The launch in recent months of two investment structures – one aimed at international firms’ staff and the other at “green” investors, highlights how offshore centres aim to stay on the front foot.
The Channel Islands of Guernsey and Jersey have rolled out two investment structures in recent months as the jurisdictions continue to compete while keeping a wary eye on Brexit.
Jersey has unveiled its Jersey International Savings Product, aimed at firms that want to create savings plans for employees. These ISPs are targeted specifically at multinational firms with staff often working away from home.
In Guernsey’s case, last year it launched what it said was the world’s first Green Fund product of its type, hoping to tap into an international trend of environmentally-themed investments.
At a time when international financial centres are having to differentiate their “brands” – mindful of cross-border investment uncertainties kicked up by Brexit and other forces - the islands are trying out new ideas to stand apart.

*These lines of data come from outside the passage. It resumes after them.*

(** [String::from_utf8] accepts exactly well-formed UTF-8. *)
Fixpoint utf8_valid (d : bytes) : bool :=
  match d with
  | [] => true
  | b :: r =>
      if between 0 0x7f b then utf8_valid r
      else if between 0xc2 0xdf b then match r with c :: r => is_cont c && utf8_valid r | _ => false end
      else if between 0xe0 0xef b then
        match r with
        | c :: c2 :: r =>
            (if b =? 0xe0 then between 0xa0 0xbf c else if b =? 0xed then between 0x80 0x9f c else is_cont c) &&
            is_cont c2 && utf8_valid r
        | _ => false
        end
      else if between 0xf0 0xf4 b then
        match r with
        | c :: c2 :: c3 :: r =>
            (if b =? 0xf0 then between 0x90 0xbf c else if b =? 0xf4 then between 0x80 0x8f c else is_cont c) &&
            is_cont c2 && is_cont c3 && utf8_valid r
        | _ => false
        end
      else false
  end.

(** What a turn of [read_clipboard_fd] meets: the deadline or an error of the
    poll, a read (at most 8192 bytes, none at the end), or a false alarm. *)
Inductive ReadEvent : Type := PollFailed | ReadBytes (chunk : bytes) | ReadFailed | WouldBlock.

(** One turn with [data] read so far: go on, or the result. *)
Definition read_turn (data : bytes) (ev : ReadEvent) : bytes + option bytes :=
  match ev with
  | PollFailed | ReadFailed => inr None
  | WouldBlock => inl data
  | ReadBytes [] => inr (Some (ztake CLIPBOARD_MAX_BYTES data))
  | ReadBytes chunk =>
      let data := data ++ chunk in
      if zlen data <=? CLIPBOARD_MAX_BYTES then inl data else inr (Some (ztake CLIPBOARD_MAX_BYTES data))
  end.

(** [read_clipboard_fd] over what it meets; [inl] while it is still reading. *)
Fixpoint read_clipboard_fd (data : bytes) (evs : list ReadEvent) : bytes + option bytes :=
  match evs with
  | [] => inl data
  | ev :: evs' => match read_turn data ev with inl data' => read_clipboard_fd data' evs' | inr r => inr r end
  end.

(** ** The handshake *)

(** The steps of [handshake] that talk to the bus. *)
Inductive BusStep : Type :=
| Connect
| MakeProxy (interface : string)
| CreateRemoteDesktop | GetSessionId | CreateScreenCast (session_id : string)
| Record_ (source : MutterSource) (options : Body)
| Subscribe (signal : string)
| StartSession
| EnableClipboard (mimes : list string)
| AwaitStream.

(** What the bus answers: nothing of interest, a text, a node id. *)
Inductive BusAnswer : Type := Done | Text_ (s : string) | Node (id : Z).

Class SessionBus (D : Type) : Type := bus_step : BusStep -> D -> option BusAnswer * D.

Section handshake.
Context {D : Type} `{!SessionBus D}.

Definition bus (A : Type) : Type := D * list BusStep -> option A * (D * list BusStep).
#[export] Instance bus_ret : MRet bus := fun A a s => (Some a, s).
#[export] Instance bus_bind : MBind bus := fun A B f m s => match m s with (Some a, s') => f a s' | (None, s') => (None, s') end.

Definition step_bus (b : BusStep) : bus BusAnswer := fun s =>
  let '(r, d) := bus_step b (fst s) in (r, (d, snd s ++ [b])).
(** An answer of the wrong type is an error of the call. *)
Definition text_of (a : BusAnswer) : bus string := fun s => (match a with Text_ t => Some t | _ => None end, s).
Definition node_of (a : BusAnswer) : bus Z := fun s => (match a with Node n => Some n | _ => None end, s).
(** A failure that does not end the handshake. *)
Definition tolerate (m : bus BusAnswer) : bus bool := fun s =>
  match m s with (Some _, s') => (Some true, s') | (None, s') => (Some false, s') end.

Definition RD_NAME : string := "org.gnome.Mutter.RemoteDesktop".
Definition RD_SESSION_IFACE : string := "org.gnome.Mutter.RemoteDesktop.Session".
Definition SC_NAME : string := "org.gnome.Mutter.ScreenCast".
Definition SC_SESSION_IFACE : string := "org.gnome.Mutter.ScreenCast.Session".
Definition SC_STREAM_IFACE : string := "org.gnome.Mutter.ScreenCast.Stream".

(** [handshake]: the node id, and whether the clipboard was enabled. *)
Definition handshake (source : MutterSource) (mode : CursorMode) : bus (Z * bool) :=
  _ ← step_bus Connect;
  _ ← step_bus (MakeProxy RD_NAME);
  _ ← step_bus CreateRemoteDesktop;
  _ ← step_bus (MakeProxy RD_SESSION_IFACE);
  id ← step_bus GetSessionId;
  id ← text_of id;
  _ ← step_bus (MakeProxy SC_NAME);
  _ ← step_bus (CreateScreenCast id);
  _ ← step_bus (MakeProxy SC_SESSION_IFACE);
  _ ← step_bus (Record_ source (record_options source mode));
  _ ← step_bus (MakeProxy SC_STREAM_IFACE);
  _ ← step_bus (Subscribe "PipeWireStreamAdded");
  _ ← step_bus (Subscribe "Closed");
  _ ← step_bus (Subscribe "Closed");
  _ ← step_bus (Subscribe "SelectionOwnerChanged");
  _ ← step_bus (Subscribe "SelectionTransfer");
  _ ← step_bus StartSession;
  enabled ← tolerate (step_bus (EnableClipboard TEXT_MIMES));
  node ← step_bus AwaitStream;
  node ← node_of node;
  mret (node, enabled).
End handshake.

(** ** Commands and the handles that send them *)

Inductive Cmd : Type :=
| Motion (dx dy : f64)
| Absolute_ (x y : f64)
| Button (button : Z) (down : bool)
| Axis (axis steps : Z)
| Key (keycode : Z) (down : bool)
| SetClipboard (text : bytes)
| Shutdown.

(** A handle, as its calls see the session: whether it is marked closed,
    whether the thread still receives, the size of the stream, and what was
    queued through it. *)
Record Handle : Type := mkHandle { h_closed : bool; h_receiver : bool; h_size : Z * Z; h_sent : list Cmd }.

Definition mutter_send (gone : FluxError) (c : Cmd) (h : Handle) : result unit FluxError * Handle :=
  if h_closed h then (Ok tt, h)
  else if h_receiver h then (Ok tt, mkHandle (h_closed h) (h_receiver h) (h_size h) (h_sent h ++ [c]))
  else (Err gone, h).

Definition input_send : Cmd -> Handle -> result unit FluxError * Handle := mutter_send (Input "Mutter session is gone").

(** [MutterInput]. Vertical steps go first; the horizontal ones are not sent
    when the vertical ones fail. *)
#[export] Instance mutter_backend : InputBackend Handle := {
  supports_absolute := fun _ => true;
  pointer_motion := fun dx dy => input_send (Motion dx dy);
  pointer_absolute := fun x y h =>
    let '(px, py) := normalized_to_pixels x y (fst (h_size h)) (snd (h_size h)) in input_send (Absolute_ px py) h;
  pointer_button := fun b down => input_send (Button (swrap 32 (evdev_code b)) down);
  pointer_axis := fun dx dy h =>
    let '(hs, vs) := (axis_steps dx, axis_steps dy) in
    match (if vs =? 0 then (Ok tt, h) else input_send (Axis 0 vs) h) with
    | (Err e, h) => (Err e, h)
    | (Ok _, h) => if hs =? 0 then (Ok tt, h) else input_send (Axis 1 hs) h
    end;
  key := fun code down => input_send (Key code down) }.

(** [MutterClipboard::set_text]. *)
Definition set_text (text : bytes) : Handle -> result unit FluxError * Handle :=
  mutter_send (Capture "Mutter session is gone") (SetClipboard text).

(** [StreamSize::set]. *)
Definition set_stream_size (r : Resolution) (h : Handle) : Handle := mkHandle (h_closed h) (h_receiver h) (width r, height r) (h_sent h).

(** ** The session thread *)

Inductive BusCall : Type :=
| NotifyPointerMotionRelative (dx dy : f64)
| NotifyPointerMotionAbsolute (x y : f64)
| NotifyPointerButton (button : Z) (down : bool)
| NotifyPointerAxisDiscrete (axis steps : Z)
| NotifyKeyboardKeycode (keycode : Z) (down : bool)
| SetSelection
| SelectionRead (mime : string)
| SelectionWrite (serial : Z)
| SelectionWriteDone (serial : Z) (ok : bool)
| StopCall.

(** What happened, oldest first: calls made; texts taken from the client; a
    transfer of a text begun, its bytes written; a text sent to the client. *)
Inductive entry : Type :=
| Called (c : BusCall)
| Accepted (t : bytes)
| Served (serial : Z) (t : bytes)
| Wrote (serial : Z) (t : bytes)
| Emitted (mime : string) (t : bytes).

Record ClipboardState : Type := mkClip { pending : option bytes; last_text : option bytes }.

(** A spawned task, by what it waits for. *)
Inductive Task : Type :=
| ReadProxy (mime : string) | ReadFd (mime : string) | Reading (mime : string) (data : bytes)
| WriteProxy (serial : Z) (t : bytes) | WriteFd (serial : Z) (t : bytes) | Writing (serial : Z) (t : bytes) | WriteDone.

(** The loop: in its select, awaiting a call of its own, awaiting [Stop], over. *)
Inductive Phase : Type := Selecting | Awaiting | Stopping | Over.

Record Session : Type := mkSession {
  queue : list Cmd; senders : bool; closed : bool; clip : ClipboardState; phase : Phase; tasks : list Task; log : list entry }.

Definition start : Session := mkSession [] true false (mkClip None None) Selecting [] [].

Definition set_phase (p : Phase) (s : Session) : Session := mkSession (queue s) (senders s) (closed s) (clip s) p (tasks s) (log s).
Definition add_log (l : list entry) (s : Session) : Session := mkSession (queue s) (senders s) (closed s) (clip s) (phase s) (tasks s) (log s ++ l).
Definition set_tasks (ts : list Task) (s : Session) : Session := mkSession (queue s) (senders s) (closed s) (clip s) (phase s) ts (log s).
Definition set_queue (q : list Cmd) (s : Session) : Session := mkSession q (senders s) (closed s) (clip s) (phase s) (tasks s) (log s).
Definition set_clip (c : ClipboardState) (s : Session) : Session := mkSession (queue s) (senders s) (closed s) c (phase s) (tasks s) (log s).
Definition spawn (t : Task) (s : Session) : Session := set_tasks (tasks s ++ [t]) s.

(** The thread ends: the receiver and the tasks are dropped. *)
Definition finish (s : Session) : Session := mkSession [] (senders s) true (clip s) Over [] (log s).

(** [mark_closed] and [return], or the calls after [break]. *)
Definition leave (s : Session) : Session := if closed s then finish s else set_phase Stopping (add_log [Called StopCall] s).

Definition call (c : BusCall) (s : Session) : Session := set_phase Awaiting (add_log [Called c] s).

(** How a call of the loop ended. *)
Inductive Reply : Type := ReplyOk | ObjectGone | ReplyError.

Inductive Label : Type :=
| Push (c : Cmd)                                  (* another thread queues a command *)
| DropSenders
| Recv                                            (* [rx.recv()] is chosen *)
| OwnerChanged (receivers : bool) (body : option (option Body))   (* [None]: the stream ended; [Some None]: not understood *)
| Transfer (msg : option (option (string * Z)))
| ClosedSignal
| Return (r : Reply)                              (* the call of the loop ends *)
| ProxyMade (i : nat) (ok : bool) | FdGiven (i : nat) (ok : bool) | ReadStep (i : nat) (ev : ReadEvent)
| BytesWritten (i : nat) (ok : bool) | DoneAnswered (i : nat).

Section thread.
Variable clipboard_enabled : bool.

(** A received command; [None] when every sender is gone. *)
Definition on_cmd (c : option Cmd) (s : Session) : Session :=
  match c with
  | None | Some Shutdown => leave s
  | Some (Motion dx dy) => call (NotifyPointerMotionRelative dx dy) s
  | Some (Absolute_ x y) => call (NotifyPointerMotionAbsolute x y) s
  | Some (Button b d) => call (NotifyPointerButton b d) s
  | Some (Axis a n) => call (NotifyPointerAxisDiscrete a n) s
  | Some (Key k d) => call (NotifyKeyboardKeycode k d) s
  | Some (SetClipboard t) =>
      if negb clipboard_enabled then s
      else if CLIPBOARD_MAX_BYTES <? zlen t then s
      else call SetSelection (add_log [Accepted t] (set_clip (mkClip (Some t) (Some t)) s))
  end.

Definition on_owner_changed (receivers : bool) (msg : option (option Body)) (s : Session) : Session :=
  match msg with
  | None => s
  | Some body =>
      if negb clipboard_enabled || negb receivers then s
      else match body with
           | None => s
           | Some body =>
               let '(is_owner, mimes) := owner_changed_params body in
               if (is_owner : bool) then s
               else match best_text_mime mimes with None => s | Some mime => spawn (ReadProxy mime) s end
           end
  end.

Definition on_transfer (msg : option (option (string * Z))) (s : Session) : Session :=
  match msg with
  | None | Some None => s
  | Some (Some (mime, serial)) =>
      match best_text_mime [mime], pending (clip s) with
      | Some _, Some t => spawn (WriteProxy serial t) (add_log [Served serial t] s)
      | _, _ => s
      end
  end.

Definition on_return (r : Reply) (s : Session) : Session :=
  match r with ObjectGone => finish s | ReplyOk | ReplyError => set_phase Selecting s end.

(** The end of a read task: the text is passed on unless it was the last seen. *)
Definition deliver_text (mime : string) (data : option bytes) (s : Session) : Session :=
  match data with
  | None => s
  | Some t =>
      if negb (utf8_valid t) then s
      else if bool_decide (last_text (clip s) = Some t) then s
      else add_log [Emitted mime t] (set_clip (mkClip (pending (clip s)) (Some t)) s)
  end.

(** A task's step: what becomes of it ([None]: it ends) and of the session. *)
Definition task_step (t : Task) (l : Label) (s : Session) : option (option Task * Session) :=
  match t, l with
  | ReadProxy m, ProxyMade _ ok => Some (if ok then (Some (ReadFd m), add_log [Called (SelectionRead m)] s) else (None, s))
  | ReadFd m, FdGiven _ ok => Some (if ok then Some (Reading m []) else None, s)
  | Reading m d, ReadStep _ ev =>
      match read_turn d ev with
      | inl d' => Some (Some (Reading m d'), s)
      | inr r => Some (None, deliver_text m r s)
      end
  | WriteProxy n t, ProxyMade _ ok => Some (if ok then (Some (WriteFd n t), add_log [Called (SelectionWrite n)] s) else (None, s))
  | WriteFd n t, FdGiven _ ok =>
      Some (if ok then (Some (Writing n t), s) else (Some WriteDone, add_log [Called (SelectionWriteDone n false)] s))
  | Writing n t, BytesWritten _ ok =>
      Some (Some WriteDone, add_log ((if ok then [Wrote n t] else []) ++ [Called (SelectionWriteDone n ok)]) s)
  | WriteDone, DoneAnswered _ => Some (None, s)
  | _, _ => None
  end.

Other innovations of recent years have included Guernsey’s image rights registry of 2012 and Jersey’s foundations law of 2009.
Jersey’s ISPs enable multinational and international companies to set up savings plans in Jersey for non-resident employees. It is anticipated that the product will have a particular appeal in the Gulf region, practitioners say.
“We are already seeing interest in the new ISP model, because we have a large practice based around international employee savings and benefit trusts. We expect this to develop into a significant workstream complementing the existing flows of work with Middle Eastern clients in particular,” Katharine Neal, a trust specialist at offshore law firm Ogier, said in a note. (It should be noted that Jersey Finance opened an office in Dubai last year, an example of how such promotional organisations are marketing their IFCs around the world.)
The Jersey ISPs are different from pensions because they can provide benefits before the age of 50, and can be set up to trigger payments in cases of redundancy, ill-health or divorce, Neal said.
The new law was approved and enacted for the start of 2019, but Neal pointed out that specific guidance notes have not been issued yet. Neal points out that Jersey trusts set up as ISPs will have to meet the criteria of being irrevocable trusts, with at least one trustee based in Jersey, with the purpose of the provision of benefits to employees.
A few days ago ADM Capital’s food-focused Cibus Fund closed at more than $320 million after it was designated as the first Guernsey Green Fund. Subscriptions for the fund, launched in 2017, stood at $208 million at the end of September 2018. By the time it closed a month later, after registering as a Guernsey Green Fund in mid-October, it stood at $322 million, ADM Capital said.
Last summer Guernsey launched the Green Fund product, and rules stipulate that three-quarters of a fund’s assets by value must meet specified green criteria. Permitted investment areas include renewable energy, efficient energy generation, energy efficiency, agriculture, waste and waste water and transport.
“Our vision is that the confidence in the robustness and legitimacy of the Guernsey Green Fund helps make the sustainable capital raising process that little bit easier. In a way it is our contribution to climate change mitigation,” Dr Andy Sloan, chair of Guernsey Green Finance and deputy chief executive, strategy, for Guernsey Finance, said.